SAML 2.0

Humio implements the SAML 2.0 Web Browser SSO Profile. This means authentication is delegated to an existing identity provider (IDP) which is responsible for managing user credentials. Examples of IDPs are Active Directory Federation Services (AFDS), Azure AD, Google (G Suite) and Auth0.

Leveraging an existing SSO solution in an organization provides Humio users with a seamless log-on experience: If they are already logged on through their SSO they will not be prompted for credentials. Instead, authentication will be handled transparently by Humio and the IDP. This means Humio will never see the credentials of the user since the authentication is delegated to the IDP.

Providers known to work with Humio

You should be able to use Humio with any SAML 2.0 provider. Here is a list of providers that are known to work:

Configuration

Humio needs to know the specifics about the IDP. This is configured through:

AUTHENTICATION_METHOD=saml
PUBLIC_URL=$YOUR_SERVERS_BASE_URL
SAML_IDP_SIGN_ON_URL=$IDP_SIGNON_URL        # e.g. https://accounts.google.com/o/saml2/idp?idpid=C0453
SAML_IDP_ENTITY_ID=$IDP_ENTITY_ID           # e.g. https://accounts.google.com/o/saml2?idpid=C0453
SAML_IDP_CERTIFICATE=$PATH_TO_PEM           # e.g. /home/humio/GoogleIDPCertificate-humio.com.pem
AUTO_CREATE_USER_ON_SUCCESSFUL_LOGIN=true  # default is false

When a user tries to access Humio the authentication flow will start by redirecting the user to $IDP_SIGNON_URL. Upon a successful authentication the user will be redirected back to Humio where a Humio-specific access token will be issued. For the redirects to work properly a PUBLIC_URL must be configured. For details about the flow see this Wikipedia article about Web Browser SSO Profiles.

The $IDP_ENTITY_ID identifies your IDP and is used internally in the authentication flow.

The provided certificate must be in PEM format (see Privacy-Enhanced Mail). If you are running Humio in docker make sure the file is accessible from the container by, for example, putting it in a read only directory as described in the Docker installation.

The redirect back to Humio is handled by the SAML Assertion Consumer Service endpoint located at http://$HOST:$PORT/api/v1/saml/acs. The SAML binding used in this interaction is the HTTP POST Binding. While the logon interaction from Humio to the IDP is done through a HTTP Redirect (GET) Binding.

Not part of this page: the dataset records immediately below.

Lemma run_alternates (fuel : nat) :
  forall st, alternating true (fst (do_while body (fun st => negb (done st)) fuel st)) = true.
Proof.
  induction fuel as [|fuel IH]; intros st; [reflexivity|].
  rewrite do_while_step.
  destruct (body st) as [t [[] s'|e s']] eqn:Hb.
  - destruct (pass_turns_ok _ _ _ Hb) as [Halt Hturn].
    destruct (negb (done s')) eqn:Hc; cbn [fst]; [|exact Halt].
    rewrite alternating_app, Halt.
    destruct Hturn as [->|Hd]; [apply IH|].
    rewrite Hd in Hc. discriminate.
  - cbn [fst]. now apply (pass_turns_abort _ _ _ _ Hb).
Qed.
End PassAlternation.

Section ElasticityPasses.
Context {L : Hermes2D}.

Lemma tally_build_solve (sp : Space * Space) :
  tally (build_trace ++ [EvSolveLinear sp]) 1 0 0.
Proof. repeat split. Qed.

Lemma as_step_crack_next (st : state) (r : Solution * Solution) :
  as_step (CrackPass.next st r) = (as_step st + 1)%Z.
Proof.
  unfold CrackPass.next, CrackPass.refined.
  destruct (CrackPass.stops st r); [reflexivity|].
  cbv zeta. destruct (Crack.NDOF_STOP <=? _)%Z; reflexivity.
Qed.

Lemma as_step_bracket_next (st : state) (r : Solution * Solution) :
  as_step (BracketPass.next st r) = (as_step st + 1)%Z.
Proof.
  unfold BracketPass.next, BracketPass.refined.
  destruct (BracketPass.stops st r); [reflexivity|].
  cbv zeta. destruct (Bracket.NDOF_STOP <=? _)%Z; reflexivity.
Qed.

Lemma crack_pass_ok (st : state) (t : list (event Space)) (st' : state) :
  Crack.iteration st = (t, Ok tt st') ->
  (tally t 1 1 1 \/ (tally t 1 0 1 /\ done st' = true)) /\
  as_step st' = (as_step st + 1)%Z.
Proof.
  intros Hit.
  destruct (solve_linear (reference_spaces_spec st) Crack.wf Crack.matrix_solver)
    as [r|] eqn:Hsolve.
  - rewrite (crack_iteration_eq st r Hsolve) in Hit. injection Hit as <- <-.
    split; [|apply as_step_crack_next].
    unfold CrackPass.pass_trace, CrackPass.next.
    destruct (CrackPass.stops st r).
    + right. split; [repeat split | reflexivity].
    + left. repeat split.
  - rewrite (crack_iteration_abort st Hsolve) in Hit. discriminate.
Qed.

Lemma crack_pass_abort (st : state) (t : list (event Space)) (e : error) (sf : state) :
  Crack.iteration st = (t, Abort e sf) -> tally t 1 0 0 /\ sf = st.
Proof.
  intros Hit.
  destruct (solve_linear (reference_spaces_spec st) Crack.wf Crack.matrix_solver)
    as [r|] eqn:Hsolve.
  - rewrite (crack_iteration_eq st r Hsolve) in Hit. discriminate.
  - rewrite (crack_iteration_abort st Hsolve) in Hit. injection Hit as <- _ <-.
    split; [apply tally_build_solve | reflexivity].
Qed.

Lemma bracket_pass_ok (st : state) (t : list (event Space)) (st' : state) :
  Bracket.iteration st = (t, Ok tt st') ->
  (tally t 1 1 1 \/ (tally t 1 0 1 /\ done st' = true)) /\
  as_step st' = (as_step st + 1)%Z.
Proof.
  intros Hit.
  destruct (solve_linear (reference_spaces_spec st) Bracket.wf SOLVER_UMFPACK)
    as [r|] eqn:Hsolve.
  - rewrite (bracket_iteration_eq st r Hsolve) in Hit. injection Hit as <- <-.
    split; [|apply as_step_bracket_next].
    unfold BracketPass.pass_trace, BracketPass.next.
    destruct (BracketPass.stops st r).
    + right. split; [repeat split | reflexivity].
    + left. repeat split.
  - rewrite (bracket_iteration_abort st Hsolve) in Hit. discriminate.
Qed.

Lemma bracket_pass_abort (st : state) (t : list (event Space)) (e : error) (sf : state) :
  Bracket.iteration st = (t, Abort e sf) -> tally t 1 0 0 /\ sf = st.
Proof.
  intros Hit.
  destruct (solve_linear (reference_spaces_spec st) Bracket.wf SOLVER_UMFPACK)
    as [r|] eqn:Hsolve.
  - rewrite (bracket_iteration_eq st r Hsolve) in Hit. discriminate.
  - rewrite (bracket_iteration_abort st Hsolve) in Hit. injection Hit as <- _ <-.
    split; [apply tally_build_solve | reflexivity].
Qed.
Lemma crack_pass_turns_ok (st : state) (t : list (event Space)) (st' : state) :
  Crack.iteration st = (t, Ok tt st') ->
  alternating true t = true /\ (turn true t = true \/ done st' = true).
Proof.
  intros Hit.
  destruct (solve_linear (reference_spaces_spec st) Crack.wf Crack.matrix_solver)
    as [r|] eqn:Hsolve.
  - rewrite (crack_iteration_eq st r Hsolve) in Hit. injection Hit as <- <-.
    unfold CrackPass.pass_trace, CrackPass.next.
    destruct (CrackPass.stops st r).
    + split; [reflexivity | right; reflexivity].
    + split; [reflexivity | left; reflexivity].
  - rewrite (crack_iteration_abort st Hsolve) in Hit. discriminate.
Qed.

Lemma crack_pass_turns_abort (st : state) (t : list (event Space)) (e : error)
    (sf : state) :
  Crack.iteration st = (t, Abort e sf) -> alternating true t = true.
Proof.
  intros Hit.
  destruct (solve_linear (reference_spaces_spec st) Crack.wf Crack.matrix_solver)
    as [r|] eqn:Hsolve.
  - rewrite (crack_iteration_eq st r Hsolve) in Hit. discriminate.
  - rewrite (crack_iteration_abort st Hsolve) in Hit. injection Hit as <- _ _.
    reflexivity.
Qed.

Lemma bracket_pass_turns_ok (st : state) (t : list (event Space)) (st' : state) :
  Bracket.iteration st = (t, Ok tt st') ->
  alternating true t = true /\ (turn true t = true \/ done st' = true).
Proof.
  intros Hit.
  destruct (solve_linear (reference_spaces_spec st) Bracket.wf SOLVER_UMFPACK)
    as [r|] eqn:Hsolve.
  - rewrite (bracket_iteration_eq st r Hsolve) in Hit. injection Hit as <- <-.
    unfold BracketPass.pass_trace, BracketPass.next.
    destruct (BracketPass.stops st r).
    + split; [reflexivity | right; reflexivity].
    + split; [reflexivity | left; reflexivity].
  - rewrite (bracket_iteration_abort st Hsolve) in Hit. discriminate.
Qed.

Lemma bracket_pass_turns_abort (st : state) (t : list (event Space)) (e : error)
    (sf : state) :
  Bracket.iteration st = (t, Abort e sf) -> alternating true t = true.
Proof.
  intros Hit.
  destruct (solve_linear (reference_spaces_spec st) Bracket.wf SOLVER_UMFPACK)
    as [r|] eqn:Hsolve.
  - rewrite (bracket_iteration_eq st r Hsolve) in Hit. discriminate.
  - rewrite (bracket_iteration_abort st Hsolve) in Hit. injection Hit as <- _ _.
    reflexivity.
Qed.
End ElasticityPasses.


(** Two solves in a row, or a call of [adapt] before the first solve,
    do not alternate, whatever the counts are. *)
Example adapts_before_solves_rejected :
  alternating true
    [EvAdapt 0.3%float 0 (-1); EvAdapt 0.3%float 0 (-1);
     @EvSolveLinear unit (tt, tt); EvSolveLinear (tt, tt)] = false /\
  alternating true
    [@EvSolveLinear unit (tt, tt); EvAdapt 0.3%float 0 (-1);
     EvSolveLinear (tt, tt); EvAdapt 0.3%float 0 (-1)] = true.
Proof. split; reflexivity. Qed.

(** X2: the step counter [as] counts the passes.  Whatever way a run of
    [crack] or [bracket] ends, the counter it leaves is the counter it
    started with plus the number of stopping tests evaluated; a pass
    aborted by the solver is not counted. *)
Theorem step_counter_counts_passes :
  (forall (L : Hermes2D) (fuel : nat) (st : state),
      match snd (Crack.adaptivity_loop fuel st) with
      | Ok _ sf | Abort _ sf =>
          as_step sf =
            (as_step st + Z.of_nat (passes (fst (Crack.adaptivity_loop fuel st))))%Z
      end) /\
  (forall (L : Hermes2D) (fuel : nat) (st : state),
      match snd (Bracket.adaptivity_loop fuel st) with
      | Ok _ sf | Abort _ sf =>
          as_step sf =
            (as_step st + Z.of_nat (passes (fst (Bracket.adaptivity_loop fuel st))))%Z
      end).
Proof.
  split; intros L fuel st.
  - pose proof (run_tally Crack.iteration crack_pass_ok crack_pass_abort fuel st) as H.
    unfold Crack.adaptivity_loop, passes. cbv zeta in H.
    destruct (snd (do_while Crack.iteration _ fuel st)) as [[] sf|e sf].
    + destruct H as (k & _ & [Ht|Ht] & Has);
        destruct Ht as (_ & _ & -> & _); exact Has.
    + destruct H as [(_ & _ & -> & _) Has]. exact Has.
    + destruct H as (k & _ & (_ & _ & -> & _) & Has). exact Has.
  - pose proof (run_tally Bracket.iteration bracket_pass_ok bracket_pass_abort fuel st) as H.
    unfold Bracket.adaptivity_loop, passes. cbv zeta in H.
    destruct (snd (do_while Bracket.iteration _ fuel st)) as [[] sf|e sf].
    + destruct H as (k & _ & [Ht|Ht] & Has);
        destruct Ht as (_ & _ & -> & _); exact Has.
    + destruct H as [(_ & _ & -> & _) Has]. exact Has.
    + destruct H as (k & _ & (_ & _ & -> & _) & Has). exact Has.
Qed.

Metadata about Humio as a SAML Service Provider is available at http://$HOST:$PORT/api/v1/saml/metadata.

AUTO_CREATE_USER_ON_SUCCESSFUL_LOGIN if false, which is the default, users must be created in Humio before they can log in. If set to true, users are auto-created if they log in successfully.

Read more about Configuring Humio.

Access Token Lifecycle

When the SAML-specific authentication flow is finished and successful, a Humio access token is issued by Humio itself. Until the token expires, the IDP will not be involved in authentication of the user’s requests. The lifetime of the access token is 24 hours.

New User Accounts

If Humio encounters a new user that has been granted access through the IDP it will create the user in the context of Humio. For this purpose the NameId in the SAML authentication response will be used as the username property of the Humio user. The recommended username is the email.

<saml:NameID Format="urn:oasis:names:tc:SAML:1.1:nameid-format:unspecified">Username</saml:NameID>

By default, the user has no rights. So unless a user is otherwise granted access rights, he or she will not be able to do anything besides see an empty list of repos. You can use SAML roles to control access. Otherwise, the user needs to be added explicitly as a member or admin to a repo/view to be able to access it.

User Attribute Mapping

Instead of using NameId for mapping users from the IDP to Humio, a user attribute name can be configured:

SAML_USER_ATTRIBUTE=email

In this case Humio will use the mail attribute from the IDPs SAML response after a successful authentication.

Common Issues

Often whitelisting of Humio as an SP needs to be configured at the IDP level. Consult your vendor-specific IDP documentation.